DDoS bombardment spreads: Op Payback to spare Twitter

Online "warfare" between the friends and enemies of Wikileaks continues, with an increasing number of organisations involved.

The hacktivist collective Anonymous, operating under the banner Operation:Payback, has continued to mount various types of hacking attacks including DDoS strikes – supplemented by the use of illegal botnets – against targets assessed as being anti-Wikileaks. The anarchic hacker group has itself been subject to online interference from still-shadowier adversaries, perhaps self-styled American "patriots" who consider that Wikileaks' ongoing public drip-feed of classified US files allegedly passed to it by US soldier Bradley Manning (now in military custody) must be suppressed.

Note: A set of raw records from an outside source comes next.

(** [sign] succeeds on a fully populated transaction and signs every input: the
    returned transaction differs only in the signature scripts, keeps its id (unless it
    is a coinbase), and its signatures verify against the signature hashes computed
    from the returned transaction itself. *)
Theorem sign_correct `{Hashers} {E KeyPair PublicKey} (from_seckey_slice : list N → option KeyPair)
    (sign_schnorr : KeyPair → nat → Hash → list N) (public_key : KeyPair → PublicKey)
    (verify : PublicKey → Hash → list N → bool)
    (schnorr_verifies : ∀ key call msg, verify (public_key key) msg (sign_schnorr key call msg) = true)
    (tx : Transaction) (entries : list UtxoEntry) (privkey : list N) (key : KeyPair) (m : MutableTransaction) :
  from_seckey_slice privkey = Some key → with_entries (E:=E) tx entries = Ok m →
  ∃ m' w, sign (E:=E) from_seckey_slice sign_schnorr m privkey = Ok m' ∧ as_verifiable (E:=E) m' = Ok w ∧
    unscripted (mt_tx m') = unscripted tx ∧
    (is_coinbase tx = false → calc_tx_id (mt_tx m') = calc_tx_id tx) ∧
    ∀ i, (i < length (tx_inputs tx))%nat → ∃ input h sig,
      tx_inputs (mt_tx m') !! i = Some input ∧ in_signature_script input = 65%N :: sig ++ [SIG_HASH_ALL] ∧
      fst (calc_schnorr_signature_hash (E:=E) w i SIG_HASH_ALL reused_new) = Ok h ∧
      verify (public_key key) h sig = true.
Proof.
  intros Hkey Hm. unfold with_entries in Hm. case_bool_decide as Hl; [|done]. injection Hm as <-.
  set (m := mkMutable tx (Some <$> entries) None None).
  destruct (runs_elim _ _ _ (sign_loop_ok (E:=E) sign_schnorr key m entries eq_refl (eq_sym Hl) (length entries) 0 m reused_new
    eq_refl ltac:(split; [done|done|lia]) (reused_new_ok _))) as (m' & rv & Hrun & [Ht He Hs]).
  exists m', (mkWrapper m'). split_and!.
  - unfold sign. rewrite Hkey. cbn [unwrap_opt mbind outcome_bind]. change (mt_tx m) with tx. by rewrite Hl, Hrun.
  - by apply (verifiable_now m entries).
  - done.
  - intros Hc. symmetry. by apply calc_tx_id_unscripted.
  - intros i Hi. pose proof (same_length m entries (eq_sym Hl) m' Ht) as Hl'.
    destruct (lookup_lt_is_Some_2 entries i) as [entry Hentry]; [lia|].
    destruct (lookup_lt_is_Some_2 (tx_inputs (mt_tx m')) i) as [input Hinput]; [lia|].
    eexists input, (sighash_of m i input entry), _. split_and!; [done|by apply (Hs i input entry); [lia|..]| |apply schnorr_verifies].
    assert (Hpi : populated_input (E:=E) (mkWrapper m') i = Ok (input, entry)).
    { cbn. rewrite Hinput, He. cbn. by rewrite list_lookup_fmap, Hentry. }
    destruct (runs_elim _ _ _ (calc_signature_hash_ok (mkWrapper m') i input entry SIG_HASH_ALL reused_new Hpi
      (reused_new_ok _))) as (h & rv' & Hc & -> & _).
    rewrite Hc. cbn [fst vt_tx wrapper_verifiable vw_inner]. unfold sighash_of. do 2 f_equal. by apply message_same.
Qed.

(** ** Examples *)

(** A digest and a signature scheme that compute. *)
Definition sum_digest : Hashers := λ _ bytes, (foldl (λ a b, a * 257 + b + 1) 0 bytes mod 2 ^ 256)%N.
Definition concat_sign (key : N) (_ : nat) (msg : Hash) : list N := Hashes.as_bytes msg ++ Hashes.as_bytes key.
Definition concat_verify (key : N) (msg : Hash) (sig : list N) : bool := bool_decide (sig = concat_sign key 0 msg).

Definition ex_input (i : Z) : TransactionInput := mkInput (mkOutpoint 77%N i) [] i 1.
Definition ex_unsigned : Transaction :=
  mkTx 0 [ex_input 0; ex_input 1] [mkOutput 300 (mkSpk 0 [32; 5; 172]%N)] 1615462089000
    Subnets.SUBNETWORK_ID_NATIVE 0 [] 0%N.
Definition ex_signed : Transaction :=
  mkTx 0 [mkInput (mkOutpoint 77%N 0) [9%N] 0 1; ex_input 1] [mkOutput 300 (mkSpk 0 [32; 5; 172]%N)] 1615462089000
    Subnets.SUBNETWORK_ID_NATIVE 0 [] 0%N.
Definition ex_entries : list UtxoEntry :=
  [mkEntry 100 (mkSpk 0 [32; 5; 172]%N) 0 false; mkEntry 250 (mkSpk 0 [32; 6; 172]%N) 0 false].
Definition ex_hashed_header : Header := mkHeader 0%N 1 [[1%N; 2%N]; [1%N]] 5%N 6%N 7%N 234 23 567 0 123456 9 3%N.

Ltac fitting := repeat first [done | lia | constructor | progress unfold len_fits, fits, hash_fits; cbn].

Lemma hashes_commit_witness :
  (@tx_hash sum_digest ex_unsigned = @tx_hash sum_digest ex_signed →
     @collision sum_digest TransactionHash ∨ without_id ex_unsigned = without_id ex_signed) ∧
  (@calc_tx_id sum_digest ex_unsigned = @calc_tx_id sum_digest ex_signed →
     @collision sum_digest TransactionID ∨ unsigned ex_unsigned = unsigned ex_signed) ∧
  (@header_hash sum_digest ex_hashed_header = @header_hash sum_digest ex_hashed_header →
     @collision sum_digest BlockHash ∨ without_hash ex_hashed_header = without_hash ex_hashed_header).
Proof. apply (@hashes_commit sum_digest); fitting. Defined.

Definition ex_sighash_tx : PopulatedTransaction := mkPopulated ex_unsigned ex_entries.
Definition ex_calls : list (nat * SigHashType) :=
  [(0%nat, SIG_HASH_ALL); (1%nat, SIG_HASH_SINGLE); (0%nat, SIG_HASH_NONE); (1%nat, SIG_HASH_ALL)].

Lemma signature_hash_cached_witness : ∃ rv,
  map_each (E:=unit) ex_calls
    (λ '(i, ty), @calc_schnorr_signature_hash sum_digest _ _ _ ex_sighash_tx i ty) reused_new =
  (omap_each (λ '(i, ty), '(input, entry) ← index_pair (vt_inputs ex_sighash_tx) ex_entries i;
     mret (@digest sum_digest TransactionSigningHash
       (@signature_message sum_digest (vt_tx ex_sighash_tx) input entry i ty))) ex_calls, rv).
Proof.
  refine (@signature_hash_cached sum_digest unit PopulatedTransaction _ ex_sighash_tx ex_entries ex_calls _ _).
  - by split.
  - repeat constructor.
Defined.

Lemma sign_correct_witness : ∃ m' w,
  @sign sum_digest unit N (λ l, Some (Hashes.from_bytes l)) concat_sign
    (mkMutable ex_unsigned (Some <$> ex_entries) None None) [1%N; 2%N] = Ok m' ∧
  as_verifiable (E:=unit) m' = Ok w ∧ unscripted (mt_tx m') = unscripted ex_unsigned ∧
  (is_coinbase ex_unsigned = false → @calc_tx_id sum_digest (mt_tx m') = @calc_tx_id sum_digest ex_unsigned) ∧
  ∀ i, (i < length (tx_inputs ex_unsigned))%nat → ∃ input h sig,
    tx_inputs (mt_tx m') !! i = Some input ∧ in_signature_script input = 65%N :: sig ++ [SIG_HASH_ALL] ∧
    fst (@calc_schnorr_signature_hash sum_digest unit _ _ w i SIG_HASH_ALL reused_new) = Ok h ∧
    concat_verify 258%N h sig = true.
Proof.
  apply (@sign_correct sum_digest unit N N (λ l, Some (Hashes.from_bytes l)) concat_sign id concat_verify) with (entries := ex_entries).
  - intros key call msg. apply bool_decide_eq_true. reflexivity.
  - reflexivity.
  - reflexivity.
Defined.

Payment organisations such as MasterCard, Visa and PayPal are being consistently hit by Operation:Payback, with ongoing website outages and some interference with payment operations reported by multiple sources. Anonymous members are angry with the payment firms for refusing to process contributions to Wikileaks, which can be presumed to be hurting Assange's organisation as Wikileaks' Icelandic payment processor is now threatening legal action against MasterCard and Visa.

Apart from the money movers, Anonymous has also attacked US Senator Joe Lieberman's official government site, causing outages, and that of erstwhile vice-presidential candidate Sarah Palin – in both cases for making public statements critical of Wikileaks or its spokesman Julian Assange.

There are also suggestions that as the online "infowar" escalates, outside observers are being targeted by one side or the other. A blog run by security firm Panda Labs, which has followed the DDoS battle closely and is one of the best sources of information, has itself come under DDoS attack - though it's not clear from which side.

Similarly there has been much discussion among the anarchic Anonymous collective on attacking Twitter – it being suggested that Twitter has purposely prevented the "infowar" becoming a trending topic under various tags. Meanwhile the @anon_operation Twitter account purporting to be a channel for Anonymous announcements has been suspended: but there is now a new one, Op_Payback. (Various media have quoted an individual using the alias "Coldblood" as an Anonymous spokesman, and it's entirely possible that this person is participating in the Op Payback effort, but Anonymous purists despise the use of individual handles in public – we're told that the term among the inner circle for one indulging in such antics is "namefag"*).

Anonymous will spare the 'Twitosphere'

Our sources*, however, suggest that the Anonymous consensus does not favour attacking Twitter. We're told:

Many news outlets reporting Twitter as potential target, this is not the case and never will be. There were some poorly informed calls to target the Twitosphere yesterday but we got their facts straight.

Anonymous also insists that it is on top in the online fight:

Your claim that this is somehow a two sided fight with patriotic dos-ers is flawed, counter-attacks have been minimal in effectiveness.

Panda Labs' analyst begs to differ, stating that anonops.net – the internet headquarters of Operation:Payback – has suffered many outages, though mostly brief in duration. As this piece is written, the hacktivist portal was showing 504 gateway time-out errors from London. Panda Labs has had little success in identifying who could be behind the DDoSing of Op Payback, but it is presumably a subset of those who have been mounting attacks against Wikileaks itself for some time.